Olha, para mim, não dá pra tudo. O ideal é sempre ter uma renda fixa, até porque eu quero contribuir com a minha parceira - na casa, comida, comprar uma coisinha pra Mahara (enteada) que eu faço questão, sinto muito gosto. Até porque é muito inconstante, tem meses que dá certo e consigo muito dinheiro, outros já não tanto. E para uma carreira que depende tanto do meu estado psicológico, fica difícil manter a máscara do sorriso com esse estresse, com essa instabilidade. Por isso presto serviços ajudando a montar palco de bandas maiores, cobrindo para artistas, e também já trabalhei como cozinheiro e auxiliar. Sempre é bom ter uma garantia.

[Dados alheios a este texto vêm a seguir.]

Definition mret_ {A} (a : A) : M A := λ σ, (σ, Ok a).
Definition throw {A} (e : BlockchainError) : M A := λ σ, (σ, Err e).
Definition mbind_ {A B} (m : M A) (k : A → M B) : M B := λ σ,
  match m σ with
  | (σ, Ok a) => k a σ
  | (σ, Err e) => (σ, Err e)
  end.
(** [self.f()] *)
Definition reads {A} (f : ChainState → A) : M A := λ σ, (σ, Ok (f σ.1)).
(** A mutation of [self]. *)
Definition updates (f : ChainState → ChainState) : M unit := λ σ, ((f σ.1, σ.2), Ok tt).
(** [journal.entries.push(e)] *)
Definition journals (e : UndoEntry) : M unit := λ σ, ((σ.1, σ.2 ++ [e]), Ok tt).
Definition lift {A} (r : result BlockchainError A) : M A := λ σ, (σ, r).
(** [let Some(x) = o else { return Err(e) }] *)
Definition some_or {A} (o : option A) (e : BlockchainError) : M A := lift (ok_or o e).
(** [if c { return Err(e) }] *)
Definition reject_if (c : bool) (e : BlockchainError) : M unit :=
  if c then throw e else mret_ tt.

Notation "'do!' x := m 'in' k" := (mbind_ m (λ x, k))
  (at level 200, x pattern, m at level 100, k at level 200, right associativity) : rust_scope.
Notation "'run!' m ; k" := (mbind_ m (λ _, k))
  (at level 200, m at level 100, k at level 200, right associativity) : rust_scope.

Section state.
Context `{Crypto}.

(** ** State commitment *)

(** [scone-blockchain/src/finality.rs:330-346 domain_leaf_v2] *)
Definition domain_leaf_v2 (id : DomainId) (st : DomainState) : hash :=
  hash256 [ascii "SCONE-LEAF-DOM-V2" ++ arr_list id ++ arr_list (ds_owner st) ++
    be_bytes 8 (ds_sequence st) ++ be_bytes 8 (ds_registered_at st) ++
    be_bytes 8 (ds_valid_until st) ++
    match ds_record_hash st with
    | Some rh => arr_list rh
    | None => arr_list (arr_zero 32)
    end].

(** [scone-blockchain/src/finality.rs:350-357 tld_leaf_v2] *)
Definition tld_leaf_v2 (id : TldId) (st : TldState) : hash :=
  hash256 [ascii "SCONE-LEAF-TLD-V2" ++ arr_list id ++ arr_list (ts_owner st) ++
    [u8_of_bool (ts_open st)]].

(** [scone-blockchain/src/state.rs:476-478 ChainState::smt_domain_leaf] *)
Definition smt_domain_leaf := domain_leaf_v2.
(** [scone-blockchain/src/state.rs:482-484 ChainState::smt_tld_leaf] *)
Definition smt_tld_leaf := tld_leaf_v2.

(** [scone-blockchain/src/state.rs:489-500 ChainState::smt_put_domain] *)
Definition smt_put_domain (id : DomainId) (old : option DomainState) (new : DomainState)
    : ChainState → ChainState :=
  with_smt (λ t,
    let key := smt_key id in
    let t := match old with
             | Some prior => smt_remove t key (smt_domain_leaf id prior)
             | None => t
             end in
    smt_insert t key (smt_domain_leaf id new)).

(** [scone-blockchain/src/state.rs:503-506 ChainState::smt_remove_domain] *)
Definition smt_remove_domain (id : DomainId) (st : DomainState) : ChainState → ChainState :=
  with_smt (λ t, smt_remove t (smt_key id) (smt_domain_leaf id st)).

(** [scone-blockchain/src/state.rs:509-518 ChainState::smt_put_tld] *)
Definition smt_put_tld (id : TldId) (old new : TldState) : ChainState → ChainState :=
  with_smt (λ t,
    let key := smt_key id in
    smt_insert (smt_remove t key (smt_tld_leaf id old)) key (smt_tld_leaf id new)).

(** [scone-blockchain/src/state.rs:521-524 ChainState::smt_insert_tld] *)
Definition smt_insert_tld (id : TldId) (st : TldState) : ChainState → ChainState :=
  with_smt (λ t, smt_insert t (smt_key id) (smt_tld_leaf id st)).

(** [scone-blockchain/src/state.rs:527-530 ChainState::smt_remove_tld] *)
Definition smt_remove_tld (id : TldId) (st : TldState) : ChainState → ChainState :=
  with_smt (λ t, smt_remove t (smt_key id) (smt_tld_leaf id st)).

(** [scone-blockchain/src/state.rs:545-551 ChainState::state_root_smt] *)
Definition state_root_smt (s : ChainState) : hash :=
  hash256 [ascii "SCONE-STATE-SMT-V1" ++ arr_list (smt_root (cs_smt s))].

(** [scone-blockchain/src/state.rs:574-584 ChainState::restore_domain] *)
Definition restore_domain (domain : DomainId) (state : DomainState) (s : ChainState)
    : ChainState * result BlockchainError unit :=
  if is_Some_dec (cs_domain s domain) then (s, Err DomainAlreadyRegistered)
  else
    let s := smt_put_domain domain None state s in
    let s := put_domain_entry domain state s in
    let s := with_domain_count (λ n, n + 1) s in
    let s := expiration_enqueue (ds_valid_until state) domain s in
    let s := owner_acquire (ds_owner state) s in
    (s, Ok tt).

Vou estar no busão, porque também é uma coisa que me alimenta muito, sabe? Não é só a grana, é conseguir ver gente muito grata com minha música.



E quais as perspectivas para o futuro?


Eu preciso consertar as coisas no presente, para que o futuro se mostre com uma perspectiva mais positiva, sabe? Sigo procurando um trampo fixo para poder recuperar meu equipamento novamente, que precisei me desfazer durante a pandemia. Também preciso consertar meu notebook, fazer outra revisão nesse violão e comprar uma placa de áudio. Mas enquanto isso, vou estar no busão, porque também é uma coisa que me alimenta muito, sabe? Não é só a grana, é conseguir ver gente muito grata com minha música.


Poderia encerrar nossa entrevista com algo autoral? Uma poesia ou composição?


“Calculando o próximo passo

Penso no que faço, dado o tempo que passar por perto

Conheço o preço do tato como a altura do teto do quarto

Quando certo calo dói,

Destino incerto raro,

Roi o estômago,

E é o âmago a rugir,

Metrônomo a correr,

O movimento é, no entanto, talvez,

Quando canto entendo quantas noites componho quieto,

Pausando para um quadro grave de apatia,

Andando na sombra mesmo à luz do dia.”


Ernande Veras


 
EXPEDIENTE

Pós-produção das imagens: Nicolas Ferreira.

Supervisão Editorial: Rostand Melo e Ada Guedes.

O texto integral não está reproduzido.